(* ===== verification/Sample.v ===== *)
(** * Sample: a concrete instance of the third-party code

    Small executable stand-ins for the libraries of [Externals], used to evaluate the model on
    concrete rules and connections: an IP set is the list of what was added to its builder, a
    domain matcher the lists of names and suffixes, a regular expression a literal substring. *)

From S2P Require Import Prelude GoStd NetIP DNSMessage Metadata.
Open Scope string_scope.

Definition op_contains (a : Addr) (op : ipset_op) : bool :=
  match op with OpAddPrefix p => Prefix_Contains p a | OpAdd b => bool_decide (a = b) end.

(** [M.ParseSocksaddrHostPort]: an address literal or a name. *)
Definition sample_ParseSocksaddrHostPort (host : string) (port : N) : Socksaddr :=
  match ParseAddr host with
  | Some a => mkSocksaddr a port ""
  | None => mkSocksaddr AddrNone port host
  end.

(** 10.0.0.0/8, 192.168.0.0/16 and 127.0.0.0/8 are the private networks here. *)
Definition sample_IsPublicAddr (a : Addr) : bool :=
  negb (existsb (fun p => Prefix_Contains p a)
    [mkPrefix (Addr4 (10 * 2 ^ 24)) 8; mkPrefix (Addr4 (192 * 2 ^ 24 + 168 * 2 ^ 16)) 16;
     mkPrefix (Addr4 (127 * 2 ^ 24)) 8]).

Definition sample_Matcher_Match (d : list string * list string) (s : string) : bool :=
  existsb (fun x => bool_decide (x = s)) (fst d) ||
  existsb (fun x => bool_decide (x = s) || has_suffix s ("." +:+ x)) (snd d).

Definition sample : Externals := {|
  Socksaddr_IsIP a := Addr_IsValid (sa_Addr a);
  Socksaddr_IsIPv4 a := Addr_Is4 (sa_Addr a);
  Socksaddr_IsIPv6 a := Addr_Is6 (sa_Addr a);
  Socksaddr_IsFqdn a := negb (Addr_IsValid (sa_Addr a)) && negb (bool_decide (sa_Fqdn a = ""));
  Socksaddr_IsValid a := Addr_IsValid (sa_Addr a) || negb (bool_decide (sa_Fqdn a = ""));
  ParseSocksaddrHostPort := sample_ParseSocksaddrHostPort;
  IsDomainName s := negb (bool_decide (s = ""));
  IsPublicAddr := sample_IsPublicAddr;
  DomainMatcher := list string * list string;
  NewMatcher d s _ := (d, s);
  Matcher_Match := sample_Matcher_Match;
  AdGuardMatcher := list string;
  NewAdGuardMatcher l := l;
  AdGuardMatcher_Match l s := existsb (fun x => bool_decide (x = "||" +:+ s +:+ "^")) l;
  IPSet := list ipset_op;
  IPSetBuilder_IPSet ops := Ok ops;
  IPSet_Contains ops a := existsb (op_contains a) ops;
  Regexp := string;
  regexp_Compile e := if bool_decide (e = "(") then Err (ELib "regexp.Compile") else Ok e;
  Regexp_MatchString e s := str_contains s e;
  Prefixable := Prefix;
  Prefixable_Build o d := default d o;
  Prefixable_Prefix p := p;
  unicode_ToLower s := s;
  unicode_EqualFold s t := bool_decide (s = t);
  mDNS_TypeToString t := if (t =? 1)%N then Some "A" else if (t =? 28)%N then Some "AAAA" else None
|}.

(** The DNS library: names end with a dot, and an OPT record keeps version and flags in its TTL. *)
Definition sample_dns_library : DNSLibrary := {|
  mDNS_IsFqdn s := has_suffix s ".";
  mDNS_Fqdn s := if has_suffix s "." then s else s +:+ ".";
  M_ParseAddr s := default AddrNone (ParseAddr s);
  IsEdns0 m := last (List.filter (fun r => (rr_Rrtype r =? TypeOPT)%N) (msg_Extra m));
  opt_Version r := (rr_Ttl r / 2 ^ 16 mod 256)%N;
  opt_UDPSize := rr_Class;
  opt_Do r := N.testbit (rr_Ttl r) 15;
  NewEdns0 size do := mkRR "." TypeOPT size (if do : bool then 2 ^ 15 else 0) (RR_OPT [])
|}.

(** ** A connection and an environment *)

Definition sample_cache : RuleCache := mkRuleCache false false false false false false false false.

(** A TCP connection from 192.168.1.2:50000 to [fqdn]:[port]. *)
Definition sample_context (fqdn : string) (addr : Addr) (port : N) : InboundContext :=
  mkInboundContext "tun-in" 4 "tcp" (mkSocksaddr (Addr4 (192 * 2 ^ 24 + 168 * 2 ^ 16 + 258)) 50000 "")
    (mkSocksaddr addr port fqdn) "" "" "" "" SniffInfo_zero "" "" Socksaddr_zero Socksaddr_zero
    InboundOptions_zero DialInfo_zero [] None 0 false sample_cache.

Definition sample_world : World :=
  mkWorld (Some (mkNetworkInterface (mkInterface "en0" []) 0 [] true false)) [] [] None "home" "" "rule"
    (fun _ _ => false) (fun _ _ => false).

Directions
Copy every line of the material above in which the string "literal" can be found.

Response to this task
    domain matcher the lists of names and suffixes, a regular expression a literal substring. *)
(** [M.ParseSocksaddrHostPort]: an address literal or a name. *)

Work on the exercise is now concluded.